━━━━━ INPUT DATA

Lemma GetReplicaSetList_first_error_witness :
  errorsInOrder servicesDown !! 1%nat = Some (Some refused)
  ∧ GetReplicaSetList servicesDown
    = (Logged "Getting list of all replica sets in the cluster"
         :: take 2 requestOrder,
       Go.Returns (None, Some refused)).
Proof.
  split; [reflexivity|].
  apply (GetReplicaSetList_first_error servicesDown 1 refused); [reflexivity|].
  intros j Hj. assert (j = 0%nat) as -> by lia. reflexivity.
Defined.

(** When the three requests succeed and every listed replica set has its
    pod template, the call makes the three requests, returns no error, and
    its list is the aggregation of the items of the three lists, one record
    for each listed replica set. *)
Theorem GetReplicaSetList_success client :
  errorsInOrder client = [None; None; None] →
  honoursContract client →
  Forall hasTemplate (listedReplicaSets client) →
  ∃ replicaSets services pods out,
    client.(Client.ReplicationControllers) NamespaceAll
      (ListOptions.mk labels.Everything fields.Everything) = (Some replicaSets, None)
    ∧ client.(Client.Services) NamespaceAll
        (ListOptions.mk labels.Everything fields.Everything) = (Some services, None)
    ∧ client.(Client.Pods) NamespaceAll
        (ListOptions.mk labels.Everything fields.Everything) = (Some pods, None)
    ∧ getReplicaSetList replicaSets.(ReplicationControllerList.Items)
        services.(ServiceList.Items) pods.(PodList.Items) = Go.Returns out
    ∧ length (Go.items out.(ReplicaSets))
      = length (Go.items replicaSets.(ReplicationControllerList.Items))
    ∧ GetReplicaSetList client
      = (Logged "Getting list of all replica sets in the cluster" :: requestOrder,
         Go.Returns (Some out, None)).
Proof.
  intros Herrors Hcontract Hwf. open_client client.
  injection Herrors as -> -> ->.
  destruct Hcontract as (HR & HS & HP).
  destruct (HR _ _ eq_refl eq_refl) as [listedSets ->].
  destruct (HS _ _ eq_refl eq_refl) as [listedServices ->].
  destruct (HP _ _ eq_refl eq_refl) as [listedPods ->].
  destruct (getReplicaSetList_records listedSets.(ReplicationControllerList.Items)
              listedServices.(ServiceList.Items) listedPods.(PodList.Items) Hwf)
    as (records & Hout & Hall).
  exists listedSets, listedServices, listedPods,
    (mkReplicaSetList (Go.sliceOf records)).
  repeat split; try done.
  - simpl. symmetry. by eapply Forall2_length.
  - simpl. by rewrite Hout.
Qed.

Lemma GetReplicaSetList_success_witness :
  errorsInOrder healthy = [None; None; None]
  ∧ honoursContract healthy
  ∧ Forall hasTemplate (listedReplicaSets healthy)
  ∧ ∃ out,
      GetReplicaSetList healthy
      = (Logged "Getting list of all replica sets in the cluster" :: requestOrder,
         Go.Returns (Some out, None))
      ∧ length (Go.items out.(ReplicaSets)) = 2%nat.
Proof.
  assert (Hcontract : honoursContract healthy).
  { repeat split; intros listed err [= <- <-] _; by eexists. }
  assert (Hwf : Forall hasTemplate (listedReplicaSets healthy))
    by (apply (bool_decide_unpack _); vm_compute; exact I).
  split; [reflexivity|]. split; [exact Hcontract|]. split; [exact Hwf|].
  destruct (GetReplicaSetList_success healthy eq_refl Hcontract Hwf)
    as (replicaSets & services & pods & out & HR & _ & _ & _ & Hlen & Hcall).
  exists out. split; [exact Hcall|].
  rewrite Hlen. by injection HR as <-.
Defined.

(** A call that returns gives back either a list and no error, or an error
    and no list: never both and never neither. *)
Theorem GetReplicaSetList_result_shape client trace list err :
  GetReplicaSetList client = (trace, Go.Returns (list, err)) →
  (is_Some list ∧ err = None) ∨ (list = None ∧ is_Some err).
Proof.
  open_client client.
  destruct errReplicaSets; [intros [= <- <- <-]; right; by eauto|].
  destruct errServices; [intros [= <- <- <-]; right; by eauto|].
  destruct errPods; [intros [= <- <- <-]; right; by eauto|].
  destruct replicaSets, services, pods; simpl; try done.
  destruct (getReplicaSetList _ _ _); simpl; [|done].
  intros [= <- <- <-]. left. by eauto.
Qed.

Lemma GetReplicaSetList_result_shape_witness :
  GetReplicaSetList servicesDown
  = (Logged "Getting list of all replica sets in the cluster" :: take 2 requestOrder,
     Go.Returns (None, Some refused))
  ∧ ((is_Some (None : option ReplicaSetList) ∧ Some refused = None)
     ∨ ((None : option ReplicaSetList) = None ∧ is_Some (Some refused))).
Proof.
  split; [reflexivity|].
  apply (GetReplicaSetList_result_shape servicesDown
           (Logged "Getting list of all replica sets in the cluster"
              :: take 2 requestOrder)).
  reflexivity.
Defined.
(** X20: for a package of APT the exit status of [apt remove] decides
    the answer whenever the clean-up of the dependencies returns,
    whatever the status of the clean-up; and when the clean-up raises,
    the answer is a failure, with one call of the error callback, even
    though the package was removed. *)
Theorem uninstall_apt_answer (package : Package) (force : bool) (w w0 w1 w2 : W)
    (stopped cleaned : res CompletedProcess) (result : CompletedProcess) :
  source package = APT ->
  subprocess_run ["pkexec"; "systemctl"; "stop"; name package] 10 w = (stopped, w0) ->
  subprocess_run (if force then ["pkexec"; "apt"; "remove"; "--purge"; "-y"; name package]
                  else ["pkexec"; "apt"; "remove"; "-y"; name package]) 300 w0
  = (Ok result, w1) ->
  subprocess_run ["pkexec"; "apt"; "autoremove"; "-y"] 300 w1 = (cleaned, w2) ->
  fst (uninstall package force w)
  = (Ok match cleaned with
        | Ok _ => removal_answer package result
        | Raise e => (false, "卸载失败：" +:+ message e)
        end, w2)
  /\ error_reports (snd (uninstall package force w))
     = match cleaned with
       | Ok _ => []
       | Raise e => ["卸载失败：" +:+ message e]
       end.
Proof.
  intros Hsrc Hstop Hremove Hclean.
  unfold uninstall, _uninstall_apt, _run_pkexec_command. rewrite Hsrc.
  unfold_monad. rewrite Hstop.
  destruct stopped as [r0|e0], force; cbv beta iota zeta;
    rewrite Hremove; cbv beta iota zeta; rewrite Hclean;
    destruct cleaned as [r2|e2]; split; reflexivity.
Qed.

End Uninstall.

Lemma uninstall_apt_timeout_sample :
  fst (fst (uninstall vim false autoremove_timeout_world))
  = Ok (false, "卸载失败：Command timed out after 300 seconds").
Proof.
  destruct (uninstall_apt_answer vim false autoremove_timeout_world
              autoremove_timeout_world autoremove_timeout_world autoremove_timeout_world
              (Ok (Sim.exit_with 5))
              (Raise {| kind := TimeoutExpired;
                        message := "Command timed out after 300 seconds" |})
              (Sim.exit_with 0))
    as [Hanswer _]; [reflexivity..|].
  rewrite Hanswer. reflexivity.
Defined.

End UninstallExtra.

(** ** Application names: the parser, the memo, the batch *)

Module ResolverExtra.
Import Py AppNameResolver ResolverBatch ResolverSpec.
Import CleanerProps ResolverTheorems StrFacts ExtraSpec Samples ExtraSamples.

Lemma parse_before_section pre rest info :
  Forall (fun l => PyStr.strip l <> "[Desktop Entry]") pre ->
  parse_lines (pre ++ rest) false info = parse_lines rest false info.
Proof.
  induction 1 as [|line pre Hline _ IH]; [reflexivity|].
  cbn [app parse_lines]. apply String.eqb_neq in Hline. rewrite Hline.
  now rewrite andb_false_r.
Qed.

Lemma parse_inside_section body rest : forall info,
  Forall (fun l => PyStr.startswith (PyStr.strip l) "[" = false
                   \/ PyStr.strip l = "[Desktop Entry]") body ->
  parse_lines (body ++ rest) true info
  = parse_lines rest true (parse_lines body true info).
Proof.
  induction body as [|line body IH]; intros info Hbody; [reflexivity|].
  apply List.Forall_cons_iff in Hbody. destruct Hbody as [Hline Hbody].
  cbn [app parse_lines].
  destruct (String.eqb (PyStr.strip line) "[Desktop Entry]") eqn:E;
    [now apply IH|].
  destruct Hline as [Hline|Hline];
    [|apply String.eqb_neq in E; contradiction].
  rewrite Hline. cbn [andb negb].
  destruct (PyStr.contains "=" (PyStr.strip line)); [|now apply IH].
  destruct (split_once (PyStr.strip line) "=") as [key value]. now apply IH.
Qed.

(** Inside the section a repeated header is passed over. *)
Lemma parse_repeated_headers body : forall info,
  Forall (fun l => PyStr.startswith (PyStr.strip l) "[" = false
                   \/ PyStr.strip l = "[Desktop Entry]") body ->
  parse_lines body true info
  = parse_lines
      (List.filter (fun l => negb (String.eqb (PyStr.strip l) "[Desktop Entry]")) body)
      true info.
Proof.
  induction body as [|line body IH]; intros info Hbody; [reflexivity|].
  apply List.Forall_cons_iff in Hbody. destruct Hbody as [Hline Hbody].
  cbn [List.filter parse_lines].
  destruct (String.eqb (PyStr.strip line) "[Desktop Entry]") eqn:E; cbn [negb];
    [now apply IH|].
  destruct Hline as [Hline|Hline];
    [|apply String.eqb_neq in E; contradiction].
  cbn [parse_lines]. rewrite E, Hline. cbn [andb negb].
  destruct (PyStr.contains "=" (PyStr.strip line)); [|now apply IH].
  destruct (split_once (PyStr.strip line) "=") as [key value]. now apply IH.
Qed.

Section Resolver.
Context {W : Type} `{Os W}.
(** * EIN chart widget: the data reader

    A shallow embedding of [src/data-reader.js] (class [EINDataReader]):
    the CSV record parser, the series normaliser with its retention window,
    the axis scale kept in the reader instance, and the tooltip positioner;
    then the sources that fetchData falls back on and the callback that
    labels the ticks of the y axis.

    Conventions of the embedding.
    - A JavaScript string is a [string]: a sequence of code units, of which
      only the units below 256 are represented.
    - A JavaScript number is a [number]: [NaN], the two infinities, or a
      finite binary64 value held as the rational it stands for. Every
      operation that rounds in the language rounds here, to the nearest
      binary64 value with ties to the even one, and overflows to an
      infinity. The sign of zero is not represented: the reader divides by
      no zero that could be negative unless the instance is handed a
      negative maximum.
    - A [DataRow] is an object made by an object literal, held as the map of
      its own properties; assigning to the key [__proto__] makes no
      property.
    - A [Date] object is a cell of a store holding its time value
      (milliseconds since the epoch, or [None] for an invalid date); two
      variables bound to the same object share the cell.
    - What ECMAScript leaves to the host, the parser behind
      [new Date(string)] and the local time zone adjustment, is a
      [Variable] of a section; so are the network behind [fetch] and the
      digits that a number is printed with.
    - A promise is what it settles to when it is awaited. *)

From Stdlib Require Import ZArith QArith Qround Qabs Qpower Lia Lqa Ascii.
From Stdlib Require String.
From stdpp Require Import gmap strings list pretty sorting.

Open Scope Z_scope.

(** ** Built-ins of the language that the reader calls *)

Module JS.

(** *** Exceptions *)

Inductive result (A : Type) : Type :=
| Ok (a : A)
| Throw (message : string).
Arguments Ok {A} a.
Arguments Throw {A} message.

(** *** Strings *)

Definition dquote : ascii := "034"%char.
Definition comma : ascii := ","%char.
Definition newline : ascii := "010"%char.

(** [WhiteSpace] and [LineTerminator] code units below 256: TAB, LF, VT, FF,
    CR, SP and NBSP. *)
Definition isWhiteSpace (c : ascii) : bool :=
  let n := nat_of_ascii c in
  (Nat.leb 9 n && Nat.leb n 13) || Nat.eqb n 32 || Nat.eqb n 160.

(** A string used as a condition is true exactly when it is not empty. *)
Definition truthy (s : string) : bool :=
  match s with
  | EmptyString => false
  | String _ _ => true
  end.

Fixpoint trimStart (s : string) : string :=
  match s with
  | EmptyString => EmptyString
  | String c s' => if isWhiteSpace c then trimStart s' else s
  end.

Fixpoint trimEnd (s : string) : string :=
  match s with
  | EmptyString => EmptyString
  | String c s' =>
      match trimEnd s' with
      | EmptyString => if isWhiteSpace c then EmptyString else String c EmptyString
      | t => String c t
      end
  end.

(** [String.prototype.trim] *)
Definition trim (s : string) : string := trimEnd (trimStart s).

(** [String.prototype.split] with a separator of one code unit: the result
    always has at least one element. *)
Fixpoint split (sep : ascii) (s : string) : list string :=
  match s with
  | EmptyString => [EmptyString]
  | String c s' =>
      if Ascii.eqb c sep then EmptyString :: split sep s'
      else match split sep s' with
           | field :: fields => String c field :: fields
           | [] => [String c EmptyString]
           end
  end.

(** [replace] with the global pattern matching one quote character and an
    empty replacement: every quote character is deleted. *)
Fixpoint removeQuotes (s : string) : string :=
  match s with
  | EmptyString => EmptyString
  | String c s' => if Ascii.eqb c dquote then removeQuotes s' else String c (removeQuotes s')
  end.

(** [current += char] *)
Definition appendChar (s : string) (c : ascii) : string := s +:+ String c EmptyString.

Definition startsWithWhiteSpace (s : string) : bool :=
  match s with
  | EmptyString => false
  | String c _ => isWhiteSpace c
  end.

Fixpoint endsWithWhiteSpace (s : string) : bool :=
  match s with
  | EmptyString => false
  | String c EmptyString => isWhiteSpace c
  | String _ s' => endsWithWhiteSpace s'
  end.

Fixpoint allWhiteSpace (s : string) : bool :=
  match s with
  | EmptyString => true
  | String c s' => isWhiteSpace c && allWhiteSpace s'
  end.

Fixpoint hasQuote (s : string) : bool :=
  match s with
  | EmptyString => false
  | String c s' => Ascii.eqb c dquote || hasQuote s'
  end.

(** No code unit of [s] is a dash. *)
Fixpoint dashFree (s : string) : bool :=
  match s with
  | EmptyString => true
  | String c s' => negb (Ascii.eqb c "-") && dashFree s'
  end.

Definition stringTail (s : string) : string :=
  match s with
  | String _ s' => s'
  | EmptyString => EmptyString
  end.
(** * pycardano/key.py: cryptographic keys, their JSON interchange form,
      hashing and key pairs.

    A shallow embedding of [pycardano/key.py].  Python classes become an
    enumeration of class tags plus a record of instance attributes; methods
    become functions over that record; exceptions become the [Raise] branch of
    a small outcome monad.  The libraries the module calls into (json, cbor2,
    PyNaCl) are interfaces with the laws the code relies on. *)

From Stdlib Require Import ZArith NArith Ascii String Lia.
From Stdlib.Strings Require Import Byte.
From stdpp Require Import base option list strings gmap.

(** ** Bytes *)

Abbreviation bytes := (list byte).

#[global] Instance byte_eq_decision : EqDecision byte := byte_eq_dec.

(** ** Values returned by json.loads *)

#[warnings="-register-all"] Inductive json_value :=
  | JNull
  | JBool (b : bool)
  | JNumber (n : Z)
  | JString (s : string)
  | JArray (xs : list json_value)
  | JObject (m : gmap string json_value).

(** ** External collaborators *)

(** The json module, at the types key.py uses it: [json.dumps] is applied to a
    dict whose keys and values are str, [json.loads] to arbitrary text. *)
Class Json := {
  json_dumps : gmap string string → string;
  json_loads : string → option json_value;
  json_loads_dumps (d : gmap string string) :
    json_loads (json_dumps d) = Some (JObject (JString <$> d))
}.

(** cbor2 on byte strings.  [cbor_loads] is [None] both for malformed input and
    for an item that is not a byte string.  A definite-length byte string
    carries its length in at most eight bytes. *)
Definition cbor_max_length : N := 2 ^ 64.

Class Cbor := {
  cbor_dumps : bytes → bytes;
  cbor_loads : bytes → option bytes;
  cbor_loads_dumps (b : bytes) :
    (N.of_nat (length b) < cbor_max_length)%N → cbor_loads (cbor_dumps b) = Some b
}.

(** nacl.hash.blake2b with [encoder=RawEncoder]: the digest of [data], of
    [digest_size] bytes. *)
Class Blake2b := {
  blake2b : bytes → nat → bytes;
  blake2b_length (data : bytes) (digest_size : nat) :
    1 ≤ digest_size ≤ 64 → length (blake2b data digest_size) = digest_size
}.

(** The Ed25519 primitive behind nacl.signing: the public key of a seed and
    the detached signature of a message under a seed. *)
Class Ed25519 := {
  crypto_sign_seed_keypair : bytes → bytes;
  crypto_sign_detached : bytes → bytes → bytes;
  crypto_sign_publickey_length (seed : bytes) :
    length seed = 32 → length (crypto_sign_seed_keypair seed) = 32
}.

(** ** bytes.hex and bytes.fromhex *)

Definition hex_digit (n : N) : ascii :=
  if (n <? 10)%N then ascii_of_N (48 + n) else ascii_of_N (87 + n).

Definition hex_of_byte (b : byte) : string :=
  String (hex_digit (to_N b / 16)) (String (hex_digit (to_N b mod 16)) "").

Fixpoint hex (bs : bytes) : string :=
  match bs with
  | [] => ""
  | b :: rest => hex_of_byte b +:+ hex rest
  end.

Definition hex_value (c : ascii) : option N :=
  let n := N_of_ascii c in
  if (48 <=? n)%N && (n <=? 57)%N then Some (n - 48)%N
  else if (97 <=? n)%N && (n <=? 102)%N then Some (n - 87)%N
  else if (65 <=? n)%N && (n <=? 70)%N then Some (n - 55)%N
  else None.

(** ASCII whitespace: space, \t, \n, \v, \f, \r. *)
Definition is_space (c : ascii) : bool :=
  let n := N_of_ascii c in
  (n =? 32)%N || ((9 <=? n)%N && (n <=? 13)%N).

(** [bytes.fromhex]: two hexadecimal digits per byte, whitespace between bytes
    skipped; [None] stands for ValueError. *)
Fixpoint fromhex (s : string) : option bytes :=
  match s with
  | "" => Some []
  | String c r =>
      if is_space c then fromhex r
      else
        match r with
        | "" => None
        | String d r' =>
            hi ← hex_value c;
            lo ← hex_value d;
            b ← of_N (16 * hi + lo);
            rest ← fromhex r';
            Some (b :: rest)
        end
  end.

(** ** The Key class hierarchy *)

Inductive KeyClass :=
  | Key
  | AddressKey
  | SigningKey
  | PaymentSigningKey
  | PaymentVerificationKey
  | StakeSigningKey
  | StakeVerificationKey.

#[global] Instance KeyClass_eq_decision : EqDecision KeyClass.
Proof. solve_decision. Defined.

(** The direct base class of each class in the module ([Key] derives from
    CBORSerializable, outside the hierarchy). *)
Definition base (c : KeyClass) : option KeyClass :=
  match c with
  | Key => None
  | AddressKey | SigningKey => Some Key
  | PaymentSigningKey | StakeSigningKey => Some SigningKey
  | PaymentVerificationKey | StakeVerificationKey => Some AddressKey
  end.

(** Class attributes as written in each class body. *)
Definition own_KEY_TYPE (c : KeyClass) : option string :=
  match c with
  | Key => Some ""
  | AddressKey | SigningKey => None
  | PaymentSigningKey => Some "PaymentSigningKeyShelley_ed25519"
  | PaymentVerificationKey => Some "PaymentVerificationKeyShelley_ed25519"
  | StakeSigningKey => Some "StakeSigningKeyShelley_ed25519"
  | StakeVerificationKey => Some "StakeVerificationKeyShelley_ed25519"
  end.

Definition own_DESCRIPTION (c : KeyClass) : option string :=
  match c with
  | Key => Some ""
  | AddressKey | SigningKey => None
  | PaymentSigningKey => Some "Payment Verification Key"
  | PaymentVerificationKey => Some "Payment Verification Key"
  | StakeSigningKey => Some "Stake Verification Key"
  | StakeVerificationKey => Some "Stake Verification Key"
  end.

(** Attribute lookup along the chain of base classes; the hierarchy is three
    levels deep. *)
Fixpoint class_attr (own : KeyClass → option string) (depth : nat) (c : KeyClass) : string :=
  match own c with
  | Some v => v
  | None =>
      match depth, base c with
      | S d, Some b => class_attr own d b
      | _, _ => ""
      end
  end.

Definition KEY_TYPE (c : KeyClass) : string := class_attr own_KEY_TYPE 2 c.
Definition DESCRIPTION (c : KeyClass) : string := class_attr own_DESCRIPTION 2 c.

Fixpoint issubclass_upto (depth : nat) (c parent : KeyClass) : bool :=
  bool_decide (c = parent) ||
  match depth, base c with
  | S d, Some b => issubclass_upto d b parent
  | _, _ => false
  end.

Definition issubclass (c parent : KeyClass) : bool := issubclass_upto 2 c parent.

(** The four leaf classes. *)
Definition concrete (c : KeyClass) : bool :=
  match c with
  | PaymentSigningKey | PaymentVerificationKey
  | StakeSigningKey | StakeVerificationKey => true
  | _ => false
  end.

(** An instance: its class and the three attributes [__init__] sets. *)
Record KeyObject := {
  cls : KeyClass;
  _payload : bytes;
  _key_type : string;
  _description : string
}.

(** [x or y] for [x] an optional str: None and the empty string are falsy. *)
Definition py_or (x : option string) (y : string) : string :=
  match x with
  | None => y
  | Some "" => y
  | Some s => s
  end.

(** [Key.__init__]; both fallbacks read [self.KEY_TYPE], as the source has
    them ([self._description = description or self.KEY_TYPE]). *)
Definition __init__ (c : KeyClass) (payload : bytes)
    (key_type description : option string) : KeyObject :=
  {| cls := c;
     _payload := payload;
     _key_type := py_or key_type (KEY_TYPE c);
     _description := py_or description (KEY_TYPE c) |}.

Definition payload (self : KeyObject) : bytes := _payload self.
Definition key_type (self : KeyObject) : string := _key_type self.
Definition description (self : KeyObject) : string := _description self.

Definition serialize (self : KeyObject) : bytes := payload self.

Definition deserialize (c : KeyClass) (value : bytes) : KeyObject :=
  __init__ c value None None.

(** ** Python exceptions and the outcome of a call *)

Inductive exception :=
  | JSONDecodeError          (* json.loads on malformed text *)
  | KeyError (k : string)    (* obj[k] on a dict without k *)
  | TypeError                (* subscripting or decoding a value of the wrong type *)
  | ValueError               (* bytes.fromhex on a non-hex string; nacl on a bad seed *)
  | CBORDecodeError          (* cbor2.loads on malformed data *)
  | InvalidKeyTypeException  (* pycardano.exception *)
  | AttributeError.          (* method looked up on a class that lacks it *)

(** A metadata attribute as a caller can leave it: [__init__] stores what it
    is given, so next to a str it can be any other truthy value.  The only
    caller in the module that passes such values is [from_json], which passes
    JSON values. *)
Inductive attribute :=
  | AStr (s : string)
  | AValue (v : json_value).

(** A key whose metadata is not known to be str. *)
Record RawKey := {
  raw_cls : KeyClass;
  raw_payload : bytes;
  raw_key_type : attribute;
  raw_description : attribute
}.

(** The outcome of a call: it returns a value, raises, or (for a call that
    returns a key) returns a key one of whose metadata attributes is not a
    str, which [KeyObject] cannot hold and [RawKey] describes. *)
Inductive result (A : Type) :=
  | Ok (a : A)
  | Raise (e : exception)
  | OkRaw (u : RawKey).
Arguments Ok {A} a.
Arguments Raise {A} e.
Arguments OkRaw {A} u.

(** Whether a call returned, with either kind of value. *)
Definition returns {A} (r : result A) : bool :=
  match r with
  | Raise _ => false
  | _ => true
  end.

#[global] Instance result_ret : MRet result := fun A a => Ok a.
#[global] Instance result_bind : MBind result := fun A B f m =>
  match m with
  | Ok a => f a
  | Raise e => Raise e
  | OkRaw u => OkRaw u
  end.

Definition or_raise {A} (e : exception) (o : option A) : result A :=
  match o with
  | Some a => Ok a
  | None => Raise e
  end.

(** ** CBORSerializable: to_cbor and from_cbor *)

Section codec.
Context `{!Json, !Cbor}.

(** Modelled from the spec: [CBORSerializable.to_cbor] lives in
    pycardano/serialization.py; it is the hex-encoded result of the binary
    encoder applied to the output of [serialize]. *)
Definition to_cbor (self : KeyObject) : string :=
  hex (cbor_dumps (serialize self)).

(** Modelled from the spec: [CBORSerializable.from_cbor] lives in
    pycardano/serialization.py; it hex-decodes its argument, binary-decodes the
    result and hands the decoded bytes to [deserialize]. *)
Definition from_cbor (c : KeyClass) (payload : string) : result KeyObject :=
  raw ← or_raise ValueError (fromhex payload);
  value ← or_raise CBORDecodeError (cbor_loads raw);
  Ok (deserialize c value).

(** ** JSON interchange *)

(** The dict literal [to_json] hands to [json.dumps]. *)
Definition to_json_dict (self : KeyObject) : gmap string string :=
  {[ "type" := key_type self;
     "description" := description self;
     "cborHex" := to_cbor self ]}.

Definition to_json (self : KeyObject) : string :=
  json_dumps (to_json_dict self).

(** [obj[k]] for [obj] a value returned by [json.loads]. *)
Definition getitem (obj : json_value) (k : string) : result json_value :=
  match obj with
  | JObject m => or_raise (KeyError k) (m !! k)
  | _ => Raise TypeError
  end.

(** [v != s] for [v] a JSON value and [s] a str. *)
Definition json_ne_str (v : json_value) (s : string) : bool :=
  match v with
  | JString t => negb (bool_decide (t = s))
  | _ => true
  end.

(** Truth value of a JSON value as Python sees it once loaded: None, False,
    0, the empty string, the empty list and the empty dict are falsy. *)
Definition truthy (v : json_value) : bool :=
  match v with
  | JNull => false
  | JBool b => b
  | JNumber n => negb (n =? 0)%Z
  | JString s => match s with "" => false | _ => true end
  | JArray xs => match xs with [] => false | _ => true end
  | JObject m => match map_to_list m with [] => false | _ => true end
  end.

━━━━━━━━━━

ASSIGNMENT: Work through the records above. Copy every line with the string "zero".

ANSWER BOX:
      infinity. The sign of zero is not represented: the reader divides by
      no zero that could be negative unless the instance is handed a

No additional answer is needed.